To begin with, although the Freedom Party did not finish first, it has now become the second largest party in the country. For this reason, the Dutch would be ill-advised to believe that they can put the topic of populism and its relationship to democracy to one side. On the contrary, as Jan-Werner Müller has argued in his book What is Populism? (2016), liberal democracies have quite a bit of homework to do. For example, if populism is characterised by antipluralism, what exactly do they believe that pluralism is good for, if anything?
Secondly, the dramatic loss of the Labour Party inevitably raises the question whether Dutch party democracy is grinding to a halt? Of course, scholars have already been pointing to the need to start thinking (again) about how to organize democracy without parties for quite some time. Although a simultaneous gain such as that by the GreenLeft party demonstrates that even now the political party may not be over yet, the other former system party of the Christian Democrats has booked its second worst result in modern political history as well.
Thirdly, to the extent that the historic loss of the Labour Party is the result of its having been the junior partner in a cabinet with Prime Minister Mark Rutte’s Liberals, the volatility of the electorate is once again a striking feature of the election outcome. Recently, this topic was even made a subject for consideration by the new State Commission on the Parliamentary System. What seems clear, is that this time the results could easily have been different, and that in the next election we may be in for new surprises.
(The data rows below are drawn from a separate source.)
(* ===== verification/Schedule.v ===== *)
(** * Terminals and the timer (schedule.c, without pit_handler)

    The programming of the PIT and the speaker, the three terminals and the
    switch between them.  pit_handler, which starts the shells, is in Pit.v. *)

From Stdlib Require Import ZArith Lia.
From stdpp Require Import base numbers list gmap.
From S2P Require Import Prelude Memory LibMem State Machine I8259 Paging Console Pcb.

Open Scope Z_scope.
Implicit Types k : kernel.

Definition BUFFER_SIZE : Z := 128.
Definition NUM_TERMINALS : Z := 3.
Definition STARTING_PIT_FREQUENCY : Z := 20.
Definition PIT0 : Z := 0x40.
Definition PIT2 : Z := 0x42.
Definition PIT_CMD : Z := 0x43.
Definition MAX_FREQ_PIT : Z := 1193180.
Definition CMD_BYTE : Z := 0x36.
Definition PIT_IRQ : Z := 0.
Definition SPEAKERPORT : Z := 0x61.
Definition VIDEO_BUFFER1 : Z := VIDEO + FOUR_KB.
Definition VIDEO_BUFFER2 : Z := VIDEO_BUFFER1 + FOUR_KB.
Definition VIDEO_BUFFER3 : Z := VIDEO_BUFFER2 + FOUR_KB.

Definition beep (frequency : Z) (k : kernel) : kernel :=
  let divisor := u32 (Z.quot MAX_FREQ_PIT frequency) in
  let k := outb 0xB6 PIT_CMD k in
  let k := outb (u8 divisor) PIT2 k in
  let k := outb (u8 (Z.shiftr divisor 8)) PIT2 k in
  let '(tempA, k) := inb SPEAKERPORT k in
  let k := if negb (tempA =? Z.lor tempA 3) then outb (Z.lor tempA 3) SPEAKERPORT k else k in
  enable_irq PIT_IRQ k.

Definition init_PIT (frequency : Z) (k : kernel) : kernel :=
  let divisor := u32 (MAX_FREQ_PIT / frequency) in
  let k := outb CMD_BYTE PIT_CMD k in
  let low := u8 (Z.land divisor 0xFF) in
  let high := u8 (Z.land (Z.shiftr divisor 8) 0xFF) in
  let k := outb low PIT0 k in
  let k := outb high PIT0 k in
  let k := set_pitCount 0 k in
  let k := set_pitIntrCount 0 k in
  enable_irq PIT_IRQ k.

(** memcpy between arrays the model keeps as lists. *)
Definition copy_arr (n : Z) (src dst : list Z) : list Z :=
  take (Z.to_nat n) src ++ drop (Z.to_nat n) dst.
(** ** The screen as physical memory *)

Lemma length_vcells m b : length (vcells m b) = 2000%nat.
Proof. unfold vcells. by rewrite length_map, length_seqZ. Qed.

Lemma vcells_ext m m' b b' : (forall x, 0 <= x < 4000 -> ld8 m' (b' + x) = ld8 m (b + x)) ->
  vcells m' b' = vcells m b.
Proof.
  intros H. unfold vcells. apply map_ext_in. intros j Hj%list_elem_of_In%elem_of_seqZ.
  rewrite <- !Z.add_assoc. by rewrite !H by lia.
Qed.

Lemma phys_screen t k x : paging_ok t k -> 0 <= x < 4096 ->
  phys k (VIDEO + x) = Some (VIDEO + 4096 * t + x).
Proof.
  intros Hok Hx. unfold phys, VIDEO in *. rewrite (translate_low t k) by (done || lia).
  rewrite (proj2 (Z.ltb_lt _ _)) by lia. f_equal. lia.
Qed.

(** The cells lib.c sees are those of the page VIDEO is redirected to. *)
Lemma cells_phys t k : paging_ok t k -> cells k = vcells (k_mem k) (VIDEO + 4096 * t).
Proof.
  intros Hok. unfold cells, vcells. apply map_ext_in. intros j Hj%list_elem_of_In%elem_of_seqZ.
  assert (H : forall x, 0 <= x < 4096 -> ld8 k (VIDEO + x) = ld8 (k_mem k) (VIDEO + (4096 * t + x))).
  { intros x Hx. unfold ld8 at 1. cbn [kernel_space]. rewrite (phys_screen t) by done.
    by rewrite Z.add_assoc. }
  rewrite <- !Z.add_assoc. by rewrite !H by lia.
Qed.

(** What lib.c writes on is the owner's console. *)
Lemma abs_console_vcon c k : paging_ok (screen_slot c k) k -> abs_console k = vcon c k c.
Proof.
  intros Hok. unfold abs_console, vcon, vpos. rewrite Z.eqb_refl. cbn [fst snd]. f_equal.
  rewrite (cells_phys (screen_slot c k)) by done. f_equal. unfold screen_slot, vpage, vbuf.
  destruct (c =? visible k); lia.
Qed.
Lemma finish_line_ok k k1 a : vt_ok (visible k) k -> con_run k k1 a -> scr_frame k k1 -> con_ok a ->
  let k2 := finish_line k1 in
  vt_ok (visible k) k2 /\
  (forall i, 0 <= i < 3 -> vterm (visible k) k2 i =
     if i =? visible k then mkT a [] (at_hist (vterm (visible k) k i)) else vterm (visible k) k i) /\
  visible k2 = visible k /\ buf_kb k2 = buf_kb k /\ flag_arr k2 = flag_arr k /\ hd_frame k k2 /\
  (forall i, 0 <= i < 3 -> enter_flag (get_terminal k2 i) =
     if i =? visible k then 0 else enter_flag (get_terminal k i)).
Proof.
  intros Hok Hr Hf Ha. cbv zeta. destruct (ed_visible k Hok) as [[H1 H2 H3 [H4 H5] [H7 H6] H8] Hv].
  cbn [e_num e_idx e_buf e_prev_num e_prev] in *. pose proof (vo_sched _ _ Hok) as Hs.
  pose proof (so_bytes _ Hs) as Hb. unfold editor_bytes in Hb. pose proof (so_length _ Hs). pose proof (so_visible _ Hs).
  pose proof (cr_frame _ _ _ Hr) as Hfr. assert (Es : k_sch k1 = k_sch k) by (by rewrite Hfr).
  assert (Ek : k_kb k1 = k_kb k) by (by rewrite Hfr).
  destruct (aget_range_Some (terminals k) (visible k)) as [tv Ev]; [lia|].
  rewrite (finish_line_eq tv) by (by rewrite Es). rewrite Ek, Es. set (K := mkKeyboard _ _ _ _ _ _ _ _).
  set (k2 := with_k_kb K _).
  assert (Hg : forall i, 0 <= i < 3 -> get_terminal k2 i =
    with_enter_flag (if i =? visible k then 0 else enter_flag (get_terminal k i)) (get_terminal k i)).
  { intros i Hi. unfold k2. change (get_terminal (with_k_kb K ?x) i) with (get_terminal x i).
    rewrite get_put_term by (rewrite Es; lia).
    replace (get_terminal k1 i) with (get_terminal k i) by (unfold get_terminal; by rewrite Es).
    rewrite (Z.eqb_sym i). destruct (Z.eqb_spec (visible k) i) as [<-|]; [|by destruct (get_terminal k i)].
    unfold get_terminal. by rewrite Ev. }
  assert (HK : ed_ok (mkEd 0 0 (buf_kb k) (previous_num_chars k) (previous_buf k)) a).
  { split; [cbn; lia|done|exact H3|cbn; auto| |cbn [e_num]; unfold con_ok in Ha; lia]. split; [constructor|exact H6]. }
  destruct (run_edit k k1 k2 a Hok Hr Hf eq_refl eq_refl eq_refl) as [R1 R2].
  - unfold k2. change (visible k1 = visible k). by rewrite Es.
  - split; [|intros i Hi; eexists; by apply Hg]. unfold k2. cbn. by rewrite length_aset, Es.
  - cbn [save_x k2 k_kb with_k_kb K]. lia.
  - cbn [save_y k2 k_kb with_k_kb K]. lia.
  - exact HK.
  - split_and!; [exact R1| |change (visible k1 = visible k); by rewrite Es|reflexivity|reflexivity| |].
    + intros i Hi. rewrite R2 by done. destruct (Z.eqb_spec i (visible k)) as [->|]; [|reflexivity].
      rewrite Hv. reflexivity.
    + destruct (hd_frame_con _ _ Hfr). split; unfold k2; done.
    + intros i Hi. rewrite Hg by done. done.
Qed.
As was already argued before the elections, the ‘levelling’ of the party political landscape is perhaps the most notable aspect of this particular election, in that the Liberal Party is the second smallest of the largest parties ever represented in the Dutch Lower House. On the one hand, this does not seem like a major change, since the Netherlands has always been a plural country. On the other hand, at least four parties are now needed to form a new majority cabinet, and voters could find themselves without a credible alternative in the next elections.
What this means, is that one does not have to be a pessimist to conclude that it is too early to tell whether democracy in the Netherlands is indeed healthier than ever, or that the Dutch are merely dancing on the deck of the Titanic.